In this paper, we introduced a more general modeling approach than available under the classical no-arbitrage paradigm in finance and insurance. In the context of a flexible model for exchange rates calibrated to market data, we showed that the classic risk neutral paradigm can fail. The main mathematical phenomenon underlying these surprising effects is the potential strict supermartingale property of benchmarked savings accounts under the real-world probability measure, as suggested in several cases by our calibration exercise on the foreign exchange option market. The presented results represent only an example for new phenomena that can be captured under the benchmark approach.

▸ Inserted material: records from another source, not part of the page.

(* ===== verification/LbStatus.v ===== *)
(** The annotation [kubernetes.io/ingress.global-ingress-lb-status], through which
    the ingress controller hands the load balancer status of every cluster to the
    DNS controller: [BuildGlobalLbStatusAnnotation] of
    [pkg/controller/ingress/ingress_controller.go] writes it and
    [parseGlobalLbStatusAnnotation] of [pkg/controller/ingress/dns/dns.go] reads it.
    The struct half of [encoding/json] (field names, [omitempty], the reuse of a
    slice's old elements) is modelled for the types involved. *)

From S2P Require Import Prelude GoStrings Json KubeTypes.
From Stdlib Require Import Ascii.

Definition globalIngressLBStatus : string := "kubernetes.io/ingress.global-ingress-lb-status".

(** ** Maps in key order *)

(** The entries of a map in the order in which [json.Marshal] writes them. *)
Definition sorted_items {V} (m : gmap string V) : list (string * V) :=
  omap (λ k, v ← m !! k; Some (k, v)) (StringSet_List (dom m)).

Lemma elem_of_sorted_items {V} (m : gmap string V) k v :
  (k, v) ∈ sorted_items m ↔ m !! k = Some v.
Proof.
  unfold sorted_items. rewrite list_elem_of_omap. split.
  - intros (k'&_&H). apply bind_Some in H as (v'&Hv&?). by simplify_eq.
  - intros H. exists k. rewrite StringSet_List_elem, elem_of_dom, H. by split; [eexists|].
Qed.

Lemma sorted_items_keys {V} (m : gmap string V) : (sorted_items m).*1 = StringSet_List (dom m).
Proof.
  unfold sorted_items.
  assert (∀ k, k ∈ StringSet_List (dom m) → is_Some (m !! k)) as H.
  { intros k. by rewrite StringSet_List_elem, elem_of_dom. }
  induction (StringSet_List (dom m)) as [|k l IH]; [done|]. simpl.
  destruct (H k) as [v Hv]; [set_solver|]. rewrite Hv. simpl. f_equal. apply IH. set_solver.
Qed.

Lemma sorted_items_NoDup {V} (m : gmap string V) : NoDup (sorted_items m).*1.
Proof. rewrite sorted_items_keys. apply StringSet_List_NoDup. Qed.

Lemma list_to_map_sorted_items {V} (m : gmap string V) : list_to_map (sorted_items m) = m.
Proof.
  apply map_eq. intros k. destruct (m !! k) as [v|] eqn:E.
  - apply elem_of_list_to_map; [apply sorted_items_NoDup|]. by apply elem_of_sorted_items.
  - apply not_elem_of_list_to_map. rewrite sorted_items_keys, StringSet_List_elem.
    by apply not_elem_of_dom.
Qed.

(** ** Writing *)

(** A string field tagged [omitempty]. *)
Definition omitempty (name s : string) : list (string * json) :=
  if bool_decide (s = "") then [] else [(name, JStr s)].

Definition lbi_json (l : LoadBalancerIngress) : json :=
  JObj (omitempty "ip" (IP l) ++ omitempty "hostname" (Hostname l)).

Definition lbs_json (s : LoadBalancerStatus) : json :=
  JObj (if bool_decide (LBIngress s = []) then [] else [("ingress", JArr (lbi_json <$> LBIngress s))]).

(** A slice of statuses; the nil slice is the empty one, [append] makes no other. *)
Definition lbs_slice_json (l : list LoadBalancerStatus) : json :=
  if bool_decide (l = []) then JNull else JArr (lbs_json <$> l).

(** [BuildGlobalLbStatusAnnotation]. *)
Definition BuildGlobalLbStatusAnnotation (globalLbStat : gmap string (list LoadBalancerStatus)) : string :=
  print (JObj ((λ '(k, v), (k, lbs_slice_json v)) <$> sorted_items globalLbStat)).

(** ** Reading *)

Definition to_lower (c : ascii) : ascii := if in_rng 65 90 c then chr (code c + 32) else c.

(** [field.equalFold(nameBytes, key)] for a lower-case field name: case-insensitive,
    with the long s (C5 BF) and the Kelvin sign (E2 84 AA) folded as Go folds them. *)
Fixpoint equalFold (name key : string) : bool :=
  match name with
  | "" => bool_decide (key = "")
  | String c name' =>
      match key with
      | String d key' =>
          (bool_decide (to_lower d = c) && equalFold name' key') ||
          match key' with
          | String e key'' =>
              (bool_decide (c = "s"%char) && bool_decide (code d = 0xC5)%Z &&
               bool_decide (code e = 0xBF)%Z && equalFold name' key'') ||
              match key'' with
              | String f key''' =>
                  bool_decide (c = "k"%char) && bool_decide (code d = 0xE2)%Z &&
                  bool_decide (code e = 0x84)%Z && bool_decide (code f = 0xAA)%Z &&
                  equalFold name' key'''
              | "" => false
              end
          | "" => false
          end
      | "" => false
      end
  end.

(** A JSON value into a string that holds [prev]: null leaves it alone, and any other
    kind is an [UnmarshalTypeError]. *)
Definition dec_string (prev : string) (v : json) : option string :=
  match v with JStr s => Some s | JNull => Some prev | _ => None end.

Definition dec_lbi_field (l : LoadBalancerIngress) (kv : string * json) : option LoadBalancerIngress :=
  let '(k, v) := kv in
  if equalFold "ip" k then s ← dec_string (IP l) v; Some (mkLBI s (Hostname l))
  else if equalFold "hostname" k then s ← dec_string (Hostname l) v; Some (mkLBI (IP l) s)
  else Some l.

(** The members of an object, in order, into a struct. *)
Fixpoint dec_fields {A} (field : A → string * json → option A) (a : A) (ms : list (string * json)) :
    option A :=
  match ms with
  | [] => Some a
  | kv :: ms' => a' ← field a kv; dec_fields field a' ms'
  end.

Definition dec_lbi (prev : LoadBalancerIngress) (v : json) : option LoadBalancerIngress :=
  match v with
  | JNull => Some prev
  | JObj ms => dec_fields dec_lbi_field prev ms
  | _ => None
  end.

(** The elements of an array into a slice whose backing array holds [old]: an element
    is decoded on top of what its slot held. *)
Fixpoint dec_elems {A} (zero : A) (dec : A → json → option A) (old : list A) (vs : list json) :
    option (list A) :=
  match vs with
  | [] => Some []
  | v :: vs' =>
      a ← dec (default zero (head old)) v;
      l ← dec_elems zero dec (tail old) vs';
      Some (a :: l)
  end.

Definition zero_lbi : LoadBalancerIngress := mkLBI "" "".

(** The field [Ingress] while its struct is decoded: the slice and its backing array. *)
Definition dec_lbs_field (st : list LoadBalancerIngress * list LoadBalancerIngress)
    (kv : string * json) : option (list LoadBalancerIngress * list LoadBalancerIngress) :=
  let '(k, v) := kv in
  if equalFold "ingress" k then
    match v with
    | JNull | JArr [] => Some ([], [])
    | JArr vs => l ← dec_elems zero_lbi dec_lbi st.2 vs; Some (l, l ++ drop (length l) st.2)
    | _ => None
    end
  else Some st.

Definition dec_lbs (v : json) : option LoadBalancerStatus :=
  match v with
  | JNull => Some (mkLBS [])
  | JObj ms => st ← dec_fields dec_lbs_field ([], []) ms; Some (mkLBS st.1)
  | _ => None
  end.

(** A fresh [[]LoadBalancerStatus]. *)
Definition dec_lbs_slice (v : json) : option (list LoadBalancerStatus) :=
  match v with
  | JNull => Some []
  | JArr vs => mapM dec_lbs vs
  | _ => None
  end.

Definition dec_lb_entry (m : gmap string (list LoadBalancerStatus)) (kv : string * json) :
    option (gmap string (list LoadBalancerStatus)) :=
  l ← dec_lbs_slice kv.2; Some (<[kv.1 := l]> m).

(** The top-level map; [null] makes it nil, which ranges like the empty map. *)
Definition dec_lb_map (v : json) : option (gmap string (list LoadBalancerStatus)) :=
  match v with
  | JNull => Some ∅
  | JObj ms => dec_fields dec_lb_entry ∅ ms
  | _ => None
  end.

(** [json.Unmarshal([]byte(s), &globalLbStat)]. *)
Definition unmarshal_lb_map (s : string) : option (gmap string (list LoadBalancerStatus)) :=
  v ← Unmarshal s; dec_lb_map v.

(** [parseGlobalLbStatusAnnotation]: no map at all when the annotation is missing.
    The map returned next to an error is never looked at. *)
Definition parseGlobalLbStatusAnnotation (ingress : Ingress) :
    result (option (gmap string (list LoadBalancerStatus))) :=
  match Annotations (ing_meta ingress) with
  | None => Ok None
  | Some annotations =>
      match annotations !! globalIngressLBStatus with
      | None => Ok None
      | Some globalLbStatString =>
          match unmarshal_lb_map globalLbStatString with
          | None => Err (Errorf "json: cannot unmarshal the annotation")
          | Some globalLbStat => Ok (Some globalLbStat)
          end
      end
  end.

Example Build_ex :
  BuildGlobalLbStatusAnnotation {[ "c2" := [mkLBS [mkLBI "10.0.0.2" ""]]; "c1" := [mkLBS [mkLBI "" "lb.x"]] ]}
  = dq "{'c1':[{'ingress':[{'hostname':'lb.x'}]}],'c2':[{'ingress':[{'ip':'10.0.0.2'}]}]}".
Proof. vm_compute. reflexivity. Qed.
Example unmarshal_reuse :
  unmarshal_lb_map (dq "{'c':[{'ingress':[{'ip':'a'}],'Ingress':[{'hostname':'b'}]}]}")
  = Some {[ "c" := [mkLBS [mkLBI "a" "b"]] ]}.
Proof. vm_compute. reflexivity. Qed.

(** ** The round trip *)

Definition plain_lbi (l : LoadBalancerIngress) : bool := ascii_string (IP l) && ascii_string (Hostname l).
Definition plain_lbs (s : LoadBalancerStatus) : bool := forallb plain_lbi (LBIngress s).

(** Cluster names, addresses and host names are ASCII. *)
Definition plain_lb_map (m : gmap string (list LoadBalancerStatus)) : Prop :=
  ∀ k l, m !! k = Some l → ascii_string k = true ∧ forallb plain_lbs l = true.

Lemma lbi_json_plain l : plain_lbi l = true → json_plain (lbi_json l) = true.
Proof.
  destruct l as [ip host]. unfold plain_lbi, lbi_json, omitempty. rewrite andb_true_iff. simpl.
  intros [Hi Hh]. repeat case_bool_decide; simpl; by rewrite ?Hi, ?Hh.
Qed.

Lemma forallb_fmap {A B} (P : B → bool) (f : A → B) l :
  forallb P (f <$> l) = forallb (λ a, P (f a)) l.
Proof. induction l as [|a l IH]; [done|]. rewrite fmap_cons. simpl. by rewrite IH. Qed.

Lemma forallb_impl {A} (P Q : A → bool) l :
  (∀ a, P a = true → Q a = true) → forallb P l = true → forallb Q l = true.
Proof. induction l; simpl; [done|]. rewrite !andb_true_iff. naive_solver. Qed.

Lemma lbs_json_plain s : plain_lbs s = true → json_plain (lbs_json s) = true.
Proof.
  unfold plain_lbs, lbs_json. intros H. case_bool_decide; [done|].
  change (forallb json_plain (lbi_json <$> LBIngress s) && true = true).
  rewrite andb_true_r, forallb_fmap. eapply forallb_impl; [apply lbi_json_plain|done].
Qed.

Lemma dec_lbi_json l : dec_lbi zero_lbi (lbi_json l) = Some l.
Proof. destruct l as [ip host]. unfold lbi_json, omitempty. simpl. by repeat case_bool_decide; subst. Qed.

Lemma dec_elems_lbi l : dec_elems zero_lbi dec_lbi [] (lbi_json <$> l) = Some l.
Proof.
  induction l as [|x l IH]; [done|]. rewrite fmap_cons. cbn [dec_elems].
  change (default zero_lbi (head [])) with zero_lbi. rewrite dec_lbi_json. simpl. by rewrite IH.
Qed.

Lemma dec_lbs_json s : dec_lbs (lbs_json s) = Some s.
Proof.
  destruct s as [l]. unfold lbs_json. simpl. case_bool_decide as Hl; [by subst|].
  simpl. destruct l as [|x l]; [done|]. 
  change (lbi_json <$> x :: l) with (lbi_json x :: (lbi_json <$> l)).
  pose proof (dec_elems_lbi (x :: l)) as H. rewrite fmap_cons in H. by rewrite H.
Qed.

Lemma dec_lbs_slice_json l : dec_lbs_slice (lbs_slice_json l) = Some l.
Proof.
  unfold lbs_slice_json. case_bool_decide; [by subst|]. simpl.
  clear. induction l as [|s l IH]; [done|]. rewrite fmap_cons. cbn [mapM].
  rewrite dec_lbs_json. simpl. by rewrite IH.
Qed.

Lemma dec_lb_entries items m :
  dec_fields dec_lb_entry m ((λ '(k, v), (k, lbs_slice_json v)) <$> items) =
  Some (foldl (λ m kv, <[kv.1 := kv.2]> m) m items).
Proof.
  revert m. induction items as [|[k l] items IH]; intros m; [done|].
  rewrite fmap_cons. cbn [dec_fields].
  assert (dec_lb_entry m (k, lbs_slice_json l) = Some (<[k := l]> m)) as ->.
  { unfold dec_lb_entry. cbn [fst snd]. by rewrite dec_lbs_slice_json. }
  apply IH.
Qed.

Lemma foldl_insert_list_to_map {V} (items : list (string * V)) (m : gmap string V) :
  NoDup items.*1 → foldl (λ m kv, <[kv.1 := kv.2]> m) m items = list_to_map items ∪ m.
Proof.
  revert m. induction items as [|[k v] items IH]; intros m Hnd; simpl.
  - by rewrite map_empty_union.
  - apply NoDup_cons in Hnd as [Hk Hnd]. rewrite IH by done.
    rewrite <-insert_union_l, insert_union_r; [done|].
    by apply not_elem_of_list_to_map.
Qed.

(** What the ingress controller writes is what the DNS controller reads. *)
Lemma unmarshal_Build m :
  plain_lb_map m → unmarshal_lb_map (BuildGlobalLbStatusAnnotation m) = Some m.
Proof.
  intros Hm. unfold unmarshal_lb_map, BuildGlobalLbStatusAnnotation.
  rewrite Unmarshal_print.
  - cbn [mbind option_bind dec_lb_map]. rewrite dec_lb_entries. f_equal.
    rewrite foldl_insert_list_to_map by apply sorted_items_NoDup.
    by rewrite list_to_map_sorted_items, map_union_empty.
  - change (forallb (λ '(k, v), ascii_string k && json_plain v)
      ((λ '(k, v), (k, lbs_slice_json v)) <$> sorted_items m) = true).
    rewrite forallb_fmap, forallb_forall. intros [k l] Hkl.
    apply list_elem_of_In, elem_of_sorted_items, Hm in Hkl as [Hk Hl]. rewrite Hk. simpl.
    unfold lbs_slice_json. case_bool_decide; [done|].
    change (forallb json_plain (lbs_json <$> l) = true). rewrite forallb_fmap.
    eapply forallb_impl; [apply lbs_json_plain|done].
Qed.

(** C24: the two controllers agree on the annotation: [parseGlobalLbStatusAnnotation] reads
    back from an ingress exactly the map of statuses that [BuildGlobalLbStatusAnnotation]
    wrote into its annotations, whatever the other annotations are. *)
Theorem lb_annotation_roundtrip (m : gmap string (list LoadBalancerStatus)) (a : gmap string string)
    (ing : Ingress) :
  plain_lb_map m →
  Annotations (ing_meta ing) = Some (<[globalIngressLBStatus := BuildGlobalLbStatusAnnotation m]> a) →
  parseGlobalLbStatusAnnotation ing = Ok (Some m).
Proof.
  intros Hm Ha. unfold parseGlobalLbStatusAnnotation. rewrite Ha, lookup_insert_eq.
  by rewrite unmarshal_Build.
Qed.

Module LbStatusExamples.
Definition statuses : gmap string (list LoadBalancerStatus) :=
  {[ "c1" := [mkLBS [mkLBI "10.0.0.1" ""]]; "c2" := [mkLBS [mkLBI "" "lb.x"]] ]}.
Definition annotated : Ingress :=
  mkIngress (with_annotations (Some {[ globalIngressLBStatus := BuildGlobalLbStatusAnnotation statuses ]})
               (mkObjectMeta "w" "ns" "" "" None None None [] ""))
    (mkSpec None None None) (mkLBS [mkLBI "10.0.0.1" ""]).

Lemma statuses_plain : plain_lb_map statuses.
Proof.
  intros k l E. unfold statuses in E.
  apply lookup_insert_Some in E as [[<- <-]|[_ E]]; [split; vm_compute; reflexivity|].
  apply lookup_singleton_Some in E as [<- <-]. split; vm_compute; reflexivity.
Qed.

Lemma lb_annotation_roundtrip_witness : parseGlobalLbStatusAnnotation annotated = Ok (Some statuses).
Proof. apply (lb_annotation_roundtrip statuses ∅ annotated statuses_plain). reflexivity. Defined.

(** The same, computed. *)
Lemma annotated_parse : parseGlobalLbStatusAnnotation annotated = Ok (Some statuses).
Proof. vm_compute. reflexivity. Qed.
End LbStatusExamples.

There is ample room for many new research questions and interesting related studies in insurance and finance. Our stochastic volatility model allows for a nonlinear market price of volatility risk, a desiderable property in order to explain nonlinear effects under the real-world probability measure for the risk factors. Second, we performed our calibrations at some particular trading dates. Recently, Deep Neural Networks (DNN)-based algorithms have been introduced in finance in order to deal with robust calibration and hedging of large portfolios, see, e.g., Stone (2019), Horvath et al. (2021), Bayer and Stemper (2019) and references therein. These DNN algorithms are flexible and fast, but still require a learning phase, which typically takes a lot of time and needs the pricing technology to feed the network. In this sense, our results should not be seen in competition with DNN since, on the contrary, they are a useful ingredient. Finally, much more information could be extracted from a statistical estimation on a time series of option prices or the underlying GOP. The proposed 4/2 model allows for the possibility of a failure of the classical risk neutral pricing assumption and deserves more theoretical and numerical investigation. In view of this, our paper aims to stimulate further studies.